What the task asks> In full and without change, return each entry.

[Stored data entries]
(** The exact contribution of the signal and its handler to the trace. *)
Lemma signal_exact (cbs : list Callback) (m : Msgs.Image) :
  forall (i : nat) (w : World),
  exists w2,
    try_catch (signal cbs i m w) (fun w' => Ok (emit w' SpecWords.caught)) = Ok w2 /\
    engine w2 = engine w /\ fs w2 = fs w /\
    trace w2 = trace w ++ map CallbackRun (seq i (Behaviour.entered m cbs)) ++
               (if existsb (SpecWords.raises m) cbs then [SpecWords.caught] else []).
Proof.
  induction cbs as [| cb cbs IH]; intros i w.
  - exists w. cbn. rewrite app_nil_r. repeat split.
  - cbn [signal existsb Behaviour.entered]. unfold SpecWords.raises at 1.
    destruct (cb m).
    + destruct (IH (S i) (emit w (CallbackRun i))) as (w2 & H & He & Hf & Ht).
      exists w2. rewrite H. cbn [emit engine fs trace] in He, Hf, Ht.
      repeat split; try assumption.
      rewrite Ht, <- app_assoc. cbn [orb seq map app]. reflexivity.
    + exists (emit (emit w (CallbackRun i)) SpecWords.caught).
      cbn [try_catch emit engine fs trace orb seq map app]. repeat split.
      rewrite <- app_assoc. reflexivity.
Qed.
Lemma api_project_ignores_outer_whitespace_witness :
  api_project None (mock_upstream (PostRaised []))
    (Body (JObj [ (u "role", JStr (u "  Data Engineer ")) ])) [] =
  api_project None (mock_upstream (PostRaised []))
    (Body (JObj [ (u "role", JStr (u "Data Engineer")) ])) [].
Proof.
  apply (api_project_ignores_outer_whitespace None (mock_upstream (PostRaised [])) []
           (Body (JObj [ (u "role", JStr (u "  Data Engineer ")) ]))
           (Body (JObj [ (u "role", JStr (u "Data Engineer")) ]))
           [ (u "role", JStr (u "  Data Engineer ")) ]
           [ (u "role", JStr (u "Data Engineer")) ]
           (u "  Data Engineer ")).
  - reflexivity.
  - reflexivity.
  - reflexivity.
  - reflexivity.
Defined.
(** * mcp2515-banged: the bit-banged MCP2515 CAN driver

    A shallow embedding of [mcp2515-banged.c].  The driver talks to the
    controller over four GPIO lines toggled by software and reacts to the
    controller's interrupt line.  The C functions are embedded as
    computations in a small state monad over a [world] that carries the
    driver's private data, the two SPI byte buffers, the values the input
    line will deliver and the trace of everything the driver does to the
    outside (GPIO accesses, kernel log lines, calls into the network
    stack).

    Machine integers are [Z] with the truncation of the C type written
    out: [u8] for [u8]/[uint8_t], [u32] for [u32]/[canid_t]. *)

From Stdlib Require Import ZArith List Lia Bool.
From stdpp Require Import base list.
Import ListNotations.

Local Open Scope Z_scope.

(** ** Machine integers *)

Definition u8 (x : Z) : Z := Z.land x 255.
Definition u32 (x : Z) : Z := Z.land x 4294967295.

(** A C condition: non-zero is true. *)
Definition nonzero (x : Z) : bool := negb (x =? 0).

(** ** SPI instruction set and register map (the #define block) *)

Definition INSTRUCTION_WRITE : Z := 2.
Definition INSTRUCTION_READ : Z := 3.
Definition INSTRUCTION_BIT_MODIFY : Z := 5.
Definition INSTRUCTION_LOAD_TXB (n : Z) : Z := 64 + 2 * n.
Definition INSTRUCTION_READ_RXB (n : Z) : Z := if n =? 0 then 144 else 148.
Definition INSTRUCTION_RESET : Z := 192.
Definition INSTRUCTION_RTS (n : Z) : Z := Z.lor 128 (Z.land n 7).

Your response>
(** The exact contribution of the signal and its handler to the trace. *)
Lemma signal_exact (cbs : list Callback) (m : Msgs.Image) :
  forall (i : nat) (w : World),
  exists w2,
    try_catch (signal cbs i m w) (fun w' => Ok (emit w' SpecWords.caught)) = Ok w2 /\
    engine w2 = engine w /\ fs w2 = fs w /\
    trace w2 = trace w ++ map CallbackRun (seq i (Behaviour.entered m cbs)) ++
               (if existsb (SpecWords.raises m) cbs then [SpecWords.caught] else []).
Proof.
  induction cbs as [| cb cbs IH]; intros i w.
  - exists w. cbn. rewrite app_nil_r. repeat split.
  - cbn [signal existsb Behaviour.entered]. unfold SpecWords.raises at 1.
    destruct (cb m).
    + destruct (IH (S i) (emit w (CallbackRun i))) as (w2 & H & He & Hf & Ht).
      exists w2. rewrite H. cbn [emit engine fs trace] in He, Hf, Ht.
      repeat split; try assumption.
      rewrite Ht, <- app_assoc. cbn [orb seq map app]. reflexivity.
    + exists (emit (emit w (CallbackRun i)) SpecWords.caught).
      cbn [try_catch emit engine fs trace orb seq map app]. repeat split.
      rewrite <- app_assoc. reflexivity.
Qed.
Lemma api_project_ignores_outer_whitespace_witness :
  api_project None (mock_upstream (PostRaised []))
    (Body (JObj [ (u "role", JStr (u "  Data Engineer ")) ])) [] =
  api_project None (mock_upstream (PostRaised []))
    (Body (JObj [ (u "role", JStr (u "Data Engineer")) ])) [].
Proof.
  apply (api_project_ignores_outer_whitespace None (mock_upstream (PostRaised [])) []
           (Body (JObj [ (u "role", JStr (u "  Data Engineer ")) ]))
           (Body (JObj [ (u "role", JStr (u "Data Engineer")) ]))
           [ (u "role", JStr (u "  Data Engineer ")) ]
           [ (u "role", JStr (u "Data Engineer")) ]
           (u "  Data Engineer ")).
  - reflexivity.
  - reflexivity.
  - reflexivity.
  - reflexivity.
Defined.
(** * mcp2515-banged: the bit-banged MCP2515 CAN driver

    A shallow embedding of [mcp2515-banged.c].  The driver talks to the
    controller over four GPIO lines toggled by software and reacts to the
    controller's interrupt line.  The C functions are embedded as
    computations in a small state monad over a [world] that carries the
    driver's private data, the two SPI byte buffers, the values the input
    line will deliver and the trace of everything the driver does to the
    outside (GPIO accesses, kernel log lines, calls into the network
    stack).

    Machine integers are [Z] with the truncation of the C type written
    out: [u8] for [u8]/[uint8_t], [u32] for [u32]/[canid_t]. *)

From Stdlib Require Import ZArith List Lia Bool.
From stdpp Require Import base list.
Import ListNotations.

Local Open Scope Z_scope.

(** ** Machine integers *)

Definition u8 (x : Z) : Z := Z.land x 255.
Definition u32 (x : Z) : Z := Z.land x 4294967295.

(** A C condition: non-zero is true. *)
Definition nonzero (x : Z) : bool := negb (x =? 0).

(** ** SPI instruction set and register map (the #define block) *)

Definition INSTRUCTION_WRITE : Z := 2.
Definition INSTRUCTION_READ : Z := 3.
Definition INSTRUCTION_BIT_MODIFY : Z := 5.
Definition INSTRUCTION_LOAD_TXB (n : Z) : Z := 64 + 2 * n.
Definition INSTRUCTION_READ_RXB (n : Z) : Z := if n =? 0 then 144 else 148.
Definition INSTRUCTION_RESET : Z := 192.
Definition INSTRUCTION_RTS (n : Z) : Z := Z.lor 128 (Z.land n 7).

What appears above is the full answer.